Merric’s hands on my flesh. My mouth on his throat. The connection tearing open between us. And then Sienna in the doorway, and the look on her face—
Stop! Pay attention.
“The council has resources available for displaced packs,” Bern is saying. He addresses this to Willow, who sits at the head of the table with the stiff posture of a woman who didn’t sleep well and is compensating with backbone. “Building materials, medical supplies, financial support. The application process is straightforward.”
“We didn’t know there was an application process,” Willow says. “Nobody told us.”
“An oversight I intend to correct. Communication with Ravenclaw has been… inadequate. I’ll be the first to admit that.”
He’s smooth. Genuinely smooth. Not the oily kind. The kind that comes from decades of practice at saying the right thing in the right tone at the right moment. He sounds like a man who cares. And maybe he does care, in the way that powerful men care about the communities they manage. The way you care about a garden you’ve been tending; some plants thrive, some get pruned, some get pulled up by the roots if they grow in the wrong direction.
Cameron appears in the doorway. He’s been avoiding the kitchen since Bern arrived yesterday, eating at odd hours,retreating upstairs when any of them come through. But this morning he’s come down, and he stands in the frame with his eyes fixed on Bern with an unnerving intensity.
“Good morning, Cameron,” Bern says. Warm. Cordial. “I hope you slept well.”
Cameron doesn’t answer. He looks at me, a long, searching look that carries questions I haven’t answered and conversations we haven’t had. Then he pours himself a glass of water and goes back upstairs without a word.
Bern watches him go with an unsettling interest. Like Cameron is a specimen under glass.
My wolf bristles. I press her down.
The morning unfolds in the uncomfortable manner caused by forced hospitality. Bern wants another tour of the property. Bern wants to see the ward lines. Bern wants to discuss the parley with Ashfall and the regional security implications. Every request is reasonable. Every question is informed. And I can’t refuse any of it without looking like I have something to hide.
Willow shadows the tour with me. She’s sharp, professional, fielding Bern’s questions with competence. When Bern asks about the scattered families, Willow gives him the sanitized version—locations omitted, names withheld. She’s been doing this long enough to know what to share and what to hold back.
“Impressive,” Bern says, surveying the reinforced north boundary. “These wards are substantially stronger than I’d expected.”
“Brenna restored them,” Willow says. “In the last week.”
“Remarkable. That level of ward work requires significant magical reserves.” He turns to me. “You’ve been maintaining these alone?”
I narrow my eyes on him. “You’re interested in wards?” I find it unlikely that he’d be anything other than contemptuous of our magic.
“Of course,” he says smoothly. “Just because I don’t have the capacity for sorcery, doesn’t mean I don’t appreciate the craft.”
I raise an eyebrow, not convinced, but answer his question, regardless. “My mother and I maintained them together before she died. I’ve been restoring what degraded.”

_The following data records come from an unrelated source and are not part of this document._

(** [settle] in one equation. *)
Lemma settle_eq (clk : Clock) (rq : Request) (cp cf : list string)
    (v : MCPVerifier) :
  settle clk rq cp cf v =
  let lvl := fst (_calculate_trust_level cp (req_address rq) v) in
  let v1 := after_window clk v in
  if fst (_check_rate_limits clk (req_address rq) v) then
    if enough cp then
      ({| VerificationResult.success := true;
          VerificationResult.checks_passed := cp;
          VerificationResult.checks_failed := cf;
          VerificationResult.trust_level := lvl;
          VerificationResult.eligible_for_airdrop := true;
          VerificationResult.airdrop_amount_sats :=
            sbtc_sats (AIRDROP_AMOUNTS_get lvl);
          VerificationResult.airdrop_amount_stx :=
            stx_ustx (AIRDROP_AMOUNTS_get lvl);
          VerificationResult.reason := Verification_passed |},
       snd (_record_verification clk (req_address rq) (req_github_repo rq)
              (req_bns_name rq) lvl v1))
    else
      ({| VerificationResult.success := false;
          VerificationResult.checks_passed := cp;
          VerificationResult.checks_failed := cf;
          VerificationResult.trust_level := lvl;
          VerificationResult.eligible_for_airdrop := false;
          VerificationResult.airdrop_amount_sats := 0;
          VerificationResult.airdrop_amount_stx := 0;
          VerificationResult.reason := Insufficient_checks_passed |}, v1)
  else (_fail_result cp cf Rate_limit_exceeded, v1).
Proof.
  unfold settle. cbv zeta.
  change ((3 <=? length cp)%nat && bool_decide ("min_balance" ∈ cp))
    with (enough cp).
  unfold bind at 1. rewrite calculate_trust_level_pair.
  unfold bind at 1.
  rewrite (surjective_pairing (_check_rate_limits clk (req_address rq) v)).
  rewrite check_rate_limits_state.
  destruct (fst (_check_rate_limits clk (req_address rq) v)); cbn [negb];
    [|reflexivity].
  destruct (enough cp); unfold bind, ret.
  - destruct (_record_verification _ _ _ _ _ _) as [[] v2]. reflexivity.
  - reflexivity.
Qed.

(** [verify_agent] is its three early decisions followed by [settle]. *)
Lemma verify_agent_eq (o : Oracles) (clk : Clock) (a : string)
    (g e b : option string) (v : MCPVerifier) :
  verify_agent o clk a g e b v =
  if _is_valid_stacks_address a then
    if min_stx_balance v <=? stx_balance o then
      settle clk (request_of a g e b) (passed_after_checks o g e b)
        (failed_after_checks o g e) v
    else (_fail_result ["valid_address"] ["insufficient_balance"]
            (Need_at_least (min_stx_balance v)), v)
  else (_fail_result [] ["invalid_address"] Invalid_Stacks_address, v).
Proof.
  unfold verify_agent, passed_after_checks, failed_after_checks,
    _verify_mcp_endpoint, _verify_github_mcp, _verify_bns_ownership,
    _check_stx_balance.
  destruct (_is_valid_stacks_address a); [|reflexivity].
  unfold bind at 1, self at 1.
  destruct (min_stx_balance v <=? stx_balance o); [|reflexivity].
  destruct (truthy g), (github_mcp o), (truthy e),
    (_verify_mcp_endpoint_of (mcp_probe o)), (truthy b), (bns_owned o);
    reflexivity.
Qed.

(** ** The trust-level transition function *)

(** C3: [_calculate_trust_level] is exactly the transition function of the
    design: with an existing record, [verification_count >= 5] gives
    ESTABLISHED and otherwise [verification_count >= 2] gives TRUSTED,
    whatever the number of checks passed; with no record, or a record below
    both thresholds, 4 or more checks give BASIC, 2 or more PENDING, and
    fewer UNKNOWN.  The verifier is returned as it was received.  In
    particular a record with count 5 and a single check passed resolves to
    ESTABLISHED. *)
Theorem calculate_trust_level_is_next_level :
  (forall (cp : list string) (a : string) (v : MCPVerifier),
      _calculate_trust_level cp a v =
      (next_level (verified_agents v !! a) (length cp), v))
  /\ (forall (c a : string) (g b : option string) (l : TrustLevel)
        (sats stx seen last : Z) (m : gmap string AgentRecord.t)
        (v : MCPVerifier),
        fst (_calculate_trust_level [c] a
               (set_verified_agents
                  (<[a := AgentRecord.mk a g b l sats stx 5 seen last]> m) v))
        = ESTABLISHED).
Proof.
  split.
  - intros cp a v. unfold _calculate_trust_level, next_level. run_monad.
    destruct (verified_agents v !! a) as [r|].
    + destruct (Z.leb_spec 5 (AgentRecord.verification_count r));
        destruct (decide (5 <= AgentRecord.verification_count r));
        try lia; try reflexivity.
      destruct (Z.leb_spec 2 (AgentRecord.verification_count r));
        destruct (decide (2 <= AgentRecord.verification_count r));
        try lia; try reflexivity.
      now rewrite fresh_level_of_checks.
    + now rewrite fresh_level_of_checks.
  - intros. unfold _calculate_trust_level. run_monad.
    rewrite lookup_insert_eq. reflexivity.
Qed.

(** ** The endpoint probe *)

(** The probe passes exactly on the three listed status codes. *)
Lemma verify_mcp_endpoint_alive (code : Z) :
  _verify_mcp_endpoint_of (Responded code) = true
  <-> code = 200 \/ code = 400 \/ code = 405.
Proof.
  unfold _verify_mcp_endpoint_of, status_alive.
  rewrite bool_decide_eq_true. rewrite !elem_of_cons, elem_of_nil. tauto.
Qed.

(** C9, at the failing input: the endpoint answers the probe with an HTTP
    response of status 500 (or 404), and [_verify_mcp_endpoint] still
    returns [False]; [verify_agent] then records "mcp_endpoint_down". *)
Theorem verify_mcp_endpoint_rejects_error_status :
  _verify_mcp_endpoint_of (Responded 500) = false
  /\ _verify_mcp_endpoint_of (Responded 404) = false
  /\ VerificationResult.checks_failed
       (fst (verify_agent
               {| stx_balance := 100000; github_mcp := true;
                  mcp_probe := Responded 500; bns_owned := true |}
               (at_hour 1) valid_address None (Some "https://mcp.test.com")
               None verifier))
     = ["mcp_endpoint_down"].
Proof. repeat split; vm_compute; reflexivity. Qed.

(** ** Terminal checks *)

(** The coroutine raises exactly on a stake failure whose message cannot be
    formatted; otherwise it returns what [verify_agent] computes. *)
Lemma verify_agent_outcome_cases (o : Oracles) (clk : Clock) (a : string)
    (g e b : option string) (v : MCPVerifier) :
  (verify_agent_outcome o clk a g e b v = (OverflowError, v)
   /\ _is_valid_stacks_address a = true
   /\ stx_balance o < min_stx_balance v
   /\ true_division_overflows (min_stx_balance v) 1000000 = true)
  \/ (verify_agent_outcome o clk a g e b v
      = (Returned (fst (verify_agent o clk a g e b v)),
         snd (verify_agent o clk a g e b v))
      /\ (_is_valid_stacks_address a = false
          \/ min_stx_balance v <= stx_balance o
          \/ true_division_overflows (min_stx_balance v) 1000000 = false)).
Proof.
  assert (Hret : (let (r, w) := verify_agent o clk a g e b v in
                  (Returned r, w))
                 = (Returned (fst (verify_agent o clk a g e b v)),
                    snd (verify_agent o clk a g e b v)))
    by now destruct (verify_agent o clk a g e b v).
  unfold verify_agent_outcome, bind, ret, self, _check_stx_balance.
  destruct (_is_valid_stacks_address a); cbn [andb];
    [|right; split; [exact Hret|now left]].
  destruct (Z.leb_spec (min_stx_balance v) (stx_balance o)); cbn [andb negb];
    [right; split; [exact Hret|right; now left]|].
  destruct (true_division_overflows (min_stx_balance v) 1000000);
    [left; repeat split; assumption|].
  right. split; [exact Hret|right; now right].
Qed.

(** A minimum below 10^314 microSTX is far inside the range in which the
    stake message can be formatted. *)
Lemma small_minimum_formats (n : Z) :
  Z.abs n < 10 ^ 314 -> true_division_overflows n 1000000 = false.
Proof.
  intros Hsmall. unfold true_division_overflows. apply Z.leb_gt.
  eapply Z.lt_le_trans; [exact Hsmall|]. vm_compute. discriminate.
Qed.

(** C2: a malformed address ends the verification at once, with an ordinary
    result: not eligible, both amounts 0, "invalid_address" the only entry
    of either list.  A well-formed address whose balance is below the
    minimum ends it at once too: "insufficient_balance" is recorded, the
    result is not eligible and both amounts are 0, whatever other evidence
    was supplied; this for every minimum whose stake message can be
    formatted, that is, below [(2^1024 - 2^970) * 10^6] in absolute value.
    In both cases the coroutine returns and the verifier is left as it
    was. *)
Theorem format_and_stake_checks_are_terminal (o : Oracles) (clk : Clock)
    (a : string) (g e b : option string) (v : MCPVerifier) :
  (_is_valid_stacks_address a = false ->
   verify_agent o clk a g e b v =
   (VerificationResult.mk false [] ["invalid_address"] UNKNOWN false 0 0
      Invalid_Stacks_address, v)
   /\ verify_agent_outcome o clk a g e b v =
      (Returned
         (VerificationResult.mk false [] ["invalid_address"] UNKNOWN false 0 0
            Invalid_Stacks_address), v))
  /\ (_is_valid_stacks_address a = true ->
      stx_balance o < min_stx_balance v ->
      true_division_overflows (min_stx_balance v) 1000000 = false ->
      verify_agent o clk a g e b v =
      (VerificationResult.mk false ["valid_address"] ["insufficient_balance"]
         UNKNOWN false 0 0 (Need_at_least (min_stx_balance v)), v)
      /\ verify_agent_outcome o clk a g e b v =
         (Returned
            (VerificationResult.mk false ["valid_address"]
               ["insufficient_balance"] UNKNOWN false 0 0
               (Need_at_least (min_stx_balance v))), v)).
Proof.
  split.
  - intros Hvalid.
    assert (Hres : verify_agent o clk a g e b v =
                   (VerificationResult.mk false [] ["invalid_address"] UNKNOWN
                      false 0 0 Invalid_Stacks_address, v))
      by (rewrite verify_agent_eq, Hvalid; reflexivity).
    split; [exact Hres|].
    destruct (verify_agent_outcome_cases o clk a g e b v)
      as [(_ & Hyes & _)|[-> _]]; [congruence|].
    now rewrite Hres.
  - intros Hvalid Hlt Hfits.
    assert (Hres : verify_agent o clk a g e b v =
                   (VerificationResult.mk false ["valid_address"]
                      ["insufficient_balance"] UNKNOWN false 0 0
                      (Need_at_least (min_stx_balance v)), v)).
    { rewrite verify_agent_eq, Hvalid.
      apply Z.leb_gt in Hlt. rewrite Hlt. reflexivity. }
    split; [exact Hres|].
    destruct (verify_agent_outcome_cases o clk a g e b v)
      as [(_ & _ & _ & Hraises)|[-> _]]; [congruence|].
    now rewrite Hres.
Qed.

Lemma format_and_stake_checks_are_terminal_witness :
  _is_valid_stacks_address "SP123" = false
  /\ verify_agent_outcome all_pass (at_hour 1) "SP123" (Some "test/repo")
       (Some "https://mcp.test.com") None verifier
     = (Returned
          (VerificationResult.mk false [] ["invalid_address"] UNKNOWN false 0
             0 Invalid_Stacks_address), verifier)
  /\ verify_agent_outcome
       {| stx_balance := 99999; github_mcp := true;
          mcp_probe := Responded 200; bns_owned := true |}
       (at_hour 1) valid_address (Some "test/repo")
       (Some "https://mcp.test.com") (Some "agent.btc") verifier
     = (Returned
          (VerificationResult.mk false ["valid_address"]
             ["insufficient_balance"] UNKNOWN false 0 0
             (Need_at_least 100000)), verifier).
Proof.
  split; [reflexivity|]. split.
  - apply (proj1 (format_and_stake_checks_are_terminal all_pass (at_hour 1)
                    "SP123" (Some "test/repo") (Some "https://mcp.test.com")
                    None verifier)).
    reflexivity.
  - apply (proj2 (format_and_stake_checks_are_terminal
                    {| stx_balance := 99999; github_mcp := true;
                       mcp_probe := Responded 200; bns_owned := true |}
                    (at_hour 1) valid_address (Some "test/repo")
                    (Some "https://mcp.test.com") (Some "agent.btc")
                    verifier)).
    + reflexivity.
    + vm_compute. reflexivity.
    + vm_compute. reflexivity.
Defined.

(** A minimum of 10^315 microSTX: the stake failure raises instead of
    returning, and one of 10^314 still returns. *)
Example stake_message_overflow :
  fst (verify_agent_outcome all_pass (at_hour 1) valid_address None None None
         (MCPVerifier_init "https://api.hiro.so" (10 ^ 315) 0))
  = OverflowError
  /\ fst (verify_agent_outcome all_pass (at_hour 1) valid_address None None
            None (MCPVerifier_init "https://api.hiro.so" (10 ^ 314) 0))
     = Returned (_fail_result ["valid_address"] ["insufficient_balance"]
                   (Need_at_least (10 ^ 314))).
Proof. split; vm_compute; reflexivity. Qed.

(** ** The eligibility decision *)

Lemma passed_after_checks_min_balance (o : Oracles) (g e b : option string) :
  "min_balance" ∈ passed_after_checks o g e b.
Proof.
  unfold passed_after_checks. apply elem_of_app. left.
  rewrite !elem_of_cons. tauto.
Qed.

Lemma enough_passed_after_checks (o : Oracles) (g e b : option string) :
  enough (passed_after_checks o g e b)
  = (3 <=? length (passed_after_checks o g e b))%nat.
Proof.
  unfold enough. rewrite (bool_decide_eq_true_2 _
    (passed_after_checks_min_balance o g e b)). apply andb_true_r.
Qed.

“A significant investment of personal energy.” His voice is concerned. Solicitous. “You should be careful not to overextend yourself, Brenna. The council would hate to see Ravenclaw lose its alpha again.”
“Would it?” I say. “I imagine it would suit you very well.”
Something flashes in his eyes, but it’s gone in an instant. “We wolves take care of our own, Brenna. I can assure you of that.”
The comment lands strangely. I don’t believe the council thinks of our pack as one of their own. But I don’t push it.